— TASK PROMPT —
Go through the listing below and output exactly the line with "Lemma cap_bits_at b", the line with "Lemma tail_info_keeps t", and each line between; omit the rest.

— RECORDS FOR THIS TASK —
:::
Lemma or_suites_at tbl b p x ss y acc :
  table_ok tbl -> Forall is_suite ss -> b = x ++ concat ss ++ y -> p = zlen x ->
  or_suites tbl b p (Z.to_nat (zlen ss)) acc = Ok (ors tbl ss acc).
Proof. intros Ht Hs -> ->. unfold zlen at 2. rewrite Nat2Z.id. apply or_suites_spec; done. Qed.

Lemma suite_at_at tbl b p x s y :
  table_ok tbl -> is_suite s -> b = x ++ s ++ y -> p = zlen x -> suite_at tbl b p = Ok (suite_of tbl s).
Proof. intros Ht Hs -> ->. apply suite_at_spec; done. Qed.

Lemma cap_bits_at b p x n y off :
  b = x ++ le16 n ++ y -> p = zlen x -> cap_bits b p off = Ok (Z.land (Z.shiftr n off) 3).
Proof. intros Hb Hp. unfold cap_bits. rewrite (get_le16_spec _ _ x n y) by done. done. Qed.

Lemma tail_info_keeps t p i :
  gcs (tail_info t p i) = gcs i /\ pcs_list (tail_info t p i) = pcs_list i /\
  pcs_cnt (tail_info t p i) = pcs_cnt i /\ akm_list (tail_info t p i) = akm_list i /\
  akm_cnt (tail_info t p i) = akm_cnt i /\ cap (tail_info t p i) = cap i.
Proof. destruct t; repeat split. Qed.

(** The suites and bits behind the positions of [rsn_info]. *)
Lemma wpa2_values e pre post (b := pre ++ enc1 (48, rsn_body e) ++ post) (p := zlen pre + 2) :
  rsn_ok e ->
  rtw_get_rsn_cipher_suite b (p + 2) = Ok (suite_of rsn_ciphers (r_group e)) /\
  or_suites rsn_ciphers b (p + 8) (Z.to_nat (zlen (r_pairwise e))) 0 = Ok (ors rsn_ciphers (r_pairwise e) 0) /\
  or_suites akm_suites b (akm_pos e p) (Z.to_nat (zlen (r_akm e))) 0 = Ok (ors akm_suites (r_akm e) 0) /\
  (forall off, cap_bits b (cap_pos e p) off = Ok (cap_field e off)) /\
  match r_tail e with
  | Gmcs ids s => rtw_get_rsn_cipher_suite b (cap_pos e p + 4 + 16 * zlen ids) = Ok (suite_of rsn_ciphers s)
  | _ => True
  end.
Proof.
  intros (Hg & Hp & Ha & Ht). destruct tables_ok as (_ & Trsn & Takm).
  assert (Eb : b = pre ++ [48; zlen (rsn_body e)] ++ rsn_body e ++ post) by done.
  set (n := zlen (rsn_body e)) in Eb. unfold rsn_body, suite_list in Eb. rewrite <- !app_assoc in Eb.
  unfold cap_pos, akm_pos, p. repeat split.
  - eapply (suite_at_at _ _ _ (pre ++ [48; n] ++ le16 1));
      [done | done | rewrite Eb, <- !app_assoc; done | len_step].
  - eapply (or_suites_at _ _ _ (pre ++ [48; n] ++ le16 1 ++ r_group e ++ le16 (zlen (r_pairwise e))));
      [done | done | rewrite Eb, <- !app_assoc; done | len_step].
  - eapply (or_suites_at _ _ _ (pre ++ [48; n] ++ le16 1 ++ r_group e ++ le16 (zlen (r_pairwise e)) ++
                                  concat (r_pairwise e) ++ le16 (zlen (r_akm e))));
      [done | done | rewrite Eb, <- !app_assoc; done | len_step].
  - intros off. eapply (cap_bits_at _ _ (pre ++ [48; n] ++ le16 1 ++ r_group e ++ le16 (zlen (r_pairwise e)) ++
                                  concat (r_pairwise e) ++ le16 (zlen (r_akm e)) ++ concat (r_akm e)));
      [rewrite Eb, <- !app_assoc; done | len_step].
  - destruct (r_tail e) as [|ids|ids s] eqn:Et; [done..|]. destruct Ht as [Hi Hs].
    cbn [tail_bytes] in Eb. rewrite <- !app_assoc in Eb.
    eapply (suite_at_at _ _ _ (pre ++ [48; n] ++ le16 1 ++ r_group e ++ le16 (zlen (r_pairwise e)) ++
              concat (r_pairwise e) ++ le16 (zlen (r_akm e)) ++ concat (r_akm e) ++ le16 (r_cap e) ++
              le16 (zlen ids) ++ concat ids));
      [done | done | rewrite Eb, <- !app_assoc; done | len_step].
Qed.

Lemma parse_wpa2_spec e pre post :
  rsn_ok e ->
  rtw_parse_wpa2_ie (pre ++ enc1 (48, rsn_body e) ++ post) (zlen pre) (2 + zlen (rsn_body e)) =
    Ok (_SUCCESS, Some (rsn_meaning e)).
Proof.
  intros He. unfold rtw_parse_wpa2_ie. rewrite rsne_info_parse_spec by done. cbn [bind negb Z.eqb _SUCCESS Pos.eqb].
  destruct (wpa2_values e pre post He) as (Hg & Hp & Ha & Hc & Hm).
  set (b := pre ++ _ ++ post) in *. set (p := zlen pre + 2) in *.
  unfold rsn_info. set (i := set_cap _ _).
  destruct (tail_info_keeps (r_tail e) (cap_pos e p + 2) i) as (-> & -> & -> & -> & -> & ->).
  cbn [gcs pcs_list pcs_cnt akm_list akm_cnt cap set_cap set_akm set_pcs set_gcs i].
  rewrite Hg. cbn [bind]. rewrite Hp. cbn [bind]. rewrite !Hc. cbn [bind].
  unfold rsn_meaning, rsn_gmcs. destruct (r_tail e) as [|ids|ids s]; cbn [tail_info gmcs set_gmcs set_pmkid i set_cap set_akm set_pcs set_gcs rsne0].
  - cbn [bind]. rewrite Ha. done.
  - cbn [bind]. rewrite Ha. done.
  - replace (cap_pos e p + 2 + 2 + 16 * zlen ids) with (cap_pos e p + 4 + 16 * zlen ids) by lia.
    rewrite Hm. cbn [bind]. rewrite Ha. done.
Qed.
:::
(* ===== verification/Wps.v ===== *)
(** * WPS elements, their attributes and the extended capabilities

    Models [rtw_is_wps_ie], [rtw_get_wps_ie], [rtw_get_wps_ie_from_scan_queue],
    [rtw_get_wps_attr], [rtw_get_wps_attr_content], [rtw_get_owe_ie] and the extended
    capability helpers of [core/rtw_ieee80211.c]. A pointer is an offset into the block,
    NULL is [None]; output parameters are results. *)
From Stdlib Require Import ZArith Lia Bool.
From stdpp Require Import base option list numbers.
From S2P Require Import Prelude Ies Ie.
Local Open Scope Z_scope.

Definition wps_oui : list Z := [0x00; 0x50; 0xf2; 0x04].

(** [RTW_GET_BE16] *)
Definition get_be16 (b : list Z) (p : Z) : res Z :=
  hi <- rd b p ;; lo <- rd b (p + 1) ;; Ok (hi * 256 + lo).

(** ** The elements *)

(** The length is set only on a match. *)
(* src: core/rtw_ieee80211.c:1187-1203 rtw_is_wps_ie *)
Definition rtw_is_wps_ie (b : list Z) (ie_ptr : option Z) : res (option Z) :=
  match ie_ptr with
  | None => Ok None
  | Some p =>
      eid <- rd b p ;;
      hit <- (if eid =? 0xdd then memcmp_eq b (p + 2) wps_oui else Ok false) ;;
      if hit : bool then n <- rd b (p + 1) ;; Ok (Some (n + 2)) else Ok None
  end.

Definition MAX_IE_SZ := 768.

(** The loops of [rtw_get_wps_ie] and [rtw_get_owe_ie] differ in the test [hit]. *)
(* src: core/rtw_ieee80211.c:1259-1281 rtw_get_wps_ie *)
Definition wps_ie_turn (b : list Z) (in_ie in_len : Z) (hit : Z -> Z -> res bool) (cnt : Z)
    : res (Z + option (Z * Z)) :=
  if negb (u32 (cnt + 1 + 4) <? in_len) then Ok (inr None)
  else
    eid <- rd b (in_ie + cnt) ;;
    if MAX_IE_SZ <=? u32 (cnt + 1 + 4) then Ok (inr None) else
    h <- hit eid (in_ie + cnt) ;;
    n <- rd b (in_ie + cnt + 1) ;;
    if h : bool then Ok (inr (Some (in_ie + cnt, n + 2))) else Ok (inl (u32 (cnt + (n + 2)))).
:::
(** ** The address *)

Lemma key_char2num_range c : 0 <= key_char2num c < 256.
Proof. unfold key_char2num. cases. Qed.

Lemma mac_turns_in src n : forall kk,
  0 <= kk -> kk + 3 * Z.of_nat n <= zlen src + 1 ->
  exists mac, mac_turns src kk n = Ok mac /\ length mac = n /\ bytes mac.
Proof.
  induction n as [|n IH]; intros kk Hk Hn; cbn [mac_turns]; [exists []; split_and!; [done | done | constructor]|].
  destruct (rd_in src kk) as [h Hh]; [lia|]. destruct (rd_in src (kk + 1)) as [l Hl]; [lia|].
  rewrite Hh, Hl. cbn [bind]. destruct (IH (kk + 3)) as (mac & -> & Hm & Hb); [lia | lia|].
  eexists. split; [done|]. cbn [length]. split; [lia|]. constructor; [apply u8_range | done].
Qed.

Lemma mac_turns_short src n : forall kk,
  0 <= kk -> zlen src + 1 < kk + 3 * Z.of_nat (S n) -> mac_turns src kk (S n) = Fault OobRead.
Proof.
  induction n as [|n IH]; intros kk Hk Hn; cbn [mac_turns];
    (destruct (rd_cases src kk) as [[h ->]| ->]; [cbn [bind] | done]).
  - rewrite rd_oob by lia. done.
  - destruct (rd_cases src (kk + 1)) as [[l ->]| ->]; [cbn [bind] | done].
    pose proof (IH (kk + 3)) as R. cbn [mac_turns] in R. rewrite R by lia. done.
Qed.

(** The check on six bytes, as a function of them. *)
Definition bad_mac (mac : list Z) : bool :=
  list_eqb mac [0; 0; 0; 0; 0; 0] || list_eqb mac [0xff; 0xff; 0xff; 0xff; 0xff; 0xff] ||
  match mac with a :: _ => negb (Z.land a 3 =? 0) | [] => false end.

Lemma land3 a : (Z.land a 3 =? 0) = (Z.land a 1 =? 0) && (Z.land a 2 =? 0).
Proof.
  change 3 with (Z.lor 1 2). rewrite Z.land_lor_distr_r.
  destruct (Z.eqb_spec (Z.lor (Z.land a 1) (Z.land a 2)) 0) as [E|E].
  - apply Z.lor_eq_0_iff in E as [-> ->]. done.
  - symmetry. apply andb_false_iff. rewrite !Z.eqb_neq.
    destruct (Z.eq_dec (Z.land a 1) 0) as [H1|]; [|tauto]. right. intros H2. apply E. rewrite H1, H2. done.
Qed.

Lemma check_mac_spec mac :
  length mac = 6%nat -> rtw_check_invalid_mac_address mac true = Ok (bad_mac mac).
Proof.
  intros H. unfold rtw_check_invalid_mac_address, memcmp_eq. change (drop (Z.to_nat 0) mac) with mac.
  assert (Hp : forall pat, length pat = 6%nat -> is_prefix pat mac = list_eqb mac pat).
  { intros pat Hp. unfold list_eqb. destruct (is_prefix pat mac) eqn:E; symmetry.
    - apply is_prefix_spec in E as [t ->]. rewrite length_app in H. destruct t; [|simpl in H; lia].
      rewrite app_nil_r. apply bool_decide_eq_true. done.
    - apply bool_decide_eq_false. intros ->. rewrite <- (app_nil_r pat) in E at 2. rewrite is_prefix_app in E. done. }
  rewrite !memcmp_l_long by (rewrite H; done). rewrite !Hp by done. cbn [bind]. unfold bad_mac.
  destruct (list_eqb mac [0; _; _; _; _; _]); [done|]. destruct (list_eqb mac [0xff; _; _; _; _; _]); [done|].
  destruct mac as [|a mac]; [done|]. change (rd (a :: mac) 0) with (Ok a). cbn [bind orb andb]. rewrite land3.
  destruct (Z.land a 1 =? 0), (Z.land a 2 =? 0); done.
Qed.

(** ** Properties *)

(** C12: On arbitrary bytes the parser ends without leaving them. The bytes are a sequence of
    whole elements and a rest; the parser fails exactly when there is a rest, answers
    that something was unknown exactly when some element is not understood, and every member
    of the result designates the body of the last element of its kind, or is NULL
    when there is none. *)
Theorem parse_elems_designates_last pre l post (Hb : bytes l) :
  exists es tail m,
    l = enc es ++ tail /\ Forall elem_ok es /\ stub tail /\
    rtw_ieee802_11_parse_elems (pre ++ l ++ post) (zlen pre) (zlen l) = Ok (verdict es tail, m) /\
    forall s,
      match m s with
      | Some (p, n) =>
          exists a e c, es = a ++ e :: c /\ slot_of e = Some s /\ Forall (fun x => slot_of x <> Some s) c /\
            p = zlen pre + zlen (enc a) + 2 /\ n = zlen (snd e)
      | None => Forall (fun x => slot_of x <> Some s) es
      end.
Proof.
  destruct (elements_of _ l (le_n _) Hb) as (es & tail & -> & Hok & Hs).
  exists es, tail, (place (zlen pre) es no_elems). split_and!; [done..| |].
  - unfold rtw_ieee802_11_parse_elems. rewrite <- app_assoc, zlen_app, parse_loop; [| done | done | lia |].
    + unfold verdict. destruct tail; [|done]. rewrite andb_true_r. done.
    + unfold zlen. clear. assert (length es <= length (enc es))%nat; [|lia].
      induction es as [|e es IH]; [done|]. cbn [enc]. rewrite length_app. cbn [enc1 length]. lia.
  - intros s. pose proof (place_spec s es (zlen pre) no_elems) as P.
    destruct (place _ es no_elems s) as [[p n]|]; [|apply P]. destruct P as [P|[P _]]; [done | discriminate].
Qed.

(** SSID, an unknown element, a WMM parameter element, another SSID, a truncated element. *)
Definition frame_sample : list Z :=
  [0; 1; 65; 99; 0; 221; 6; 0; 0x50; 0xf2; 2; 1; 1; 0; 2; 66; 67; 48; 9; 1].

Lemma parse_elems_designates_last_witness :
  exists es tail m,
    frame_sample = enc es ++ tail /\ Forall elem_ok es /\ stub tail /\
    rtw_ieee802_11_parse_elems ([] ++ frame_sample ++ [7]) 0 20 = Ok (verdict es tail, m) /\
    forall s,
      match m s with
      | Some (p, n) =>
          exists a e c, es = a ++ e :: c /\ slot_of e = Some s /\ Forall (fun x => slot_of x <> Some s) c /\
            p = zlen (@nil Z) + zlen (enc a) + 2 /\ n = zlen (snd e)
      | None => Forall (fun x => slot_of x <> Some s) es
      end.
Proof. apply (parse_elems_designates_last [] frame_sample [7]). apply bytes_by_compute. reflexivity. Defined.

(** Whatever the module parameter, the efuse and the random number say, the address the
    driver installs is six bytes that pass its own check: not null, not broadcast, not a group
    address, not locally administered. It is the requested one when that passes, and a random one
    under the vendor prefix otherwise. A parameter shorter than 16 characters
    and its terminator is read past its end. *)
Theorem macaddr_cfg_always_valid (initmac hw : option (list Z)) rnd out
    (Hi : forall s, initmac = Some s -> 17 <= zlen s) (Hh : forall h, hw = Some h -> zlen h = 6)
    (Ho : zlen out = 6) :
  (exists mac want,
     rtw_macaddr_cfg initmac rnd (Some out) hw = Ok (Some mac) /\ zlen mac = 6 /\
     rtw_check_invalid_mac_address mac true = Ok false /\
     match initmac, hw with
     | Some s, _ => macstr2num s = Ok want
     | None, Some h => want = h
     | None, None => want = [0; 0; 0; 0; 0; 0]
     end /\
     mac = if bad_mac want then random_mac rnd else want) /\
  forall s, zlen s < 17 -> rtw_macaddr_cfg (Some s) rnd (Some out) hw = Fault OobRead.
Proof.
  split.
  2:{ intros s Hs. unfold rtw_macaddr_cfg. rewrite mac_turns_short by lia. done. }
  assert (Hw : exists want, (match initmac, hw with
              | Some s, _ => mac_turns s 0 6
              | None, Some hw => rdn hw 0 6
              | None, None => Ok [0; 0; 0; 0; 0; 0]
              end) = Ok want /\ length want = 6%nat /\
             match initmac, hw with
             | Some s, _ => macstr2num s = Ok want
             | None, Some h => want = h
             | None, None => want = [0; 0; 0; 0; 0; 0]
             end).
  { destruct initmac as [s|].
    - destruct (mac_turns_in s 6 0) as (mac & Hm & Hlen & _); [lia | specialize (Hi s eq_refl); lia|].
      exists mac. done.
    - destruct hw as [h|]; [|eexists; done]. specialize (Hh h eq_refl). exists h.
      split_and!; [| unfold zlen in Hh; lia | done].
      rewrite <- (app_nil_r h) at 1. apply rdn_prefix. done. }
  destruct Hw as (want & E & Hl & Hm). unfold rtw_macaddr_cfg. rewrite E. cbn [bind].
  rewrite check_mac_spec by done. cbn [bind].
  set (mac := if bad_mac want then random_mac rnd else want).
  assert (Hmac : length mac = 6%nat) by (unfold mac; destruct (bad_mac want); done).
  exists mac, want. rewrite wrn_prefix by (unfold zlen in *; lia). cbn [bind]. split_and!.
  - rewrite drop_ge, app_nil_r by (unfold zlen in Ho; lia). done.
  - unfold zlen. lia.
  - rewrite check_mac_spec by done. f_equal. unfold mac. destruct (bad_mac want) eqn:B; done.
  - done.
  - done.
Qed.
:::
— COMPLETED EXERCISE —
Lemma cap_bits_at b p x n y off :
  b = x ++ le16 n ++ y -> p = zlen x -> cap_bits b p off = Ok (Z.land (Z.shiftr n off) 3).
Proof. intros Hb Hp. unfold cap_bits. rewrite (get_le16_spec _ _ x n y) by done. done. Qed.

Lemma tail_info_keeps t p i :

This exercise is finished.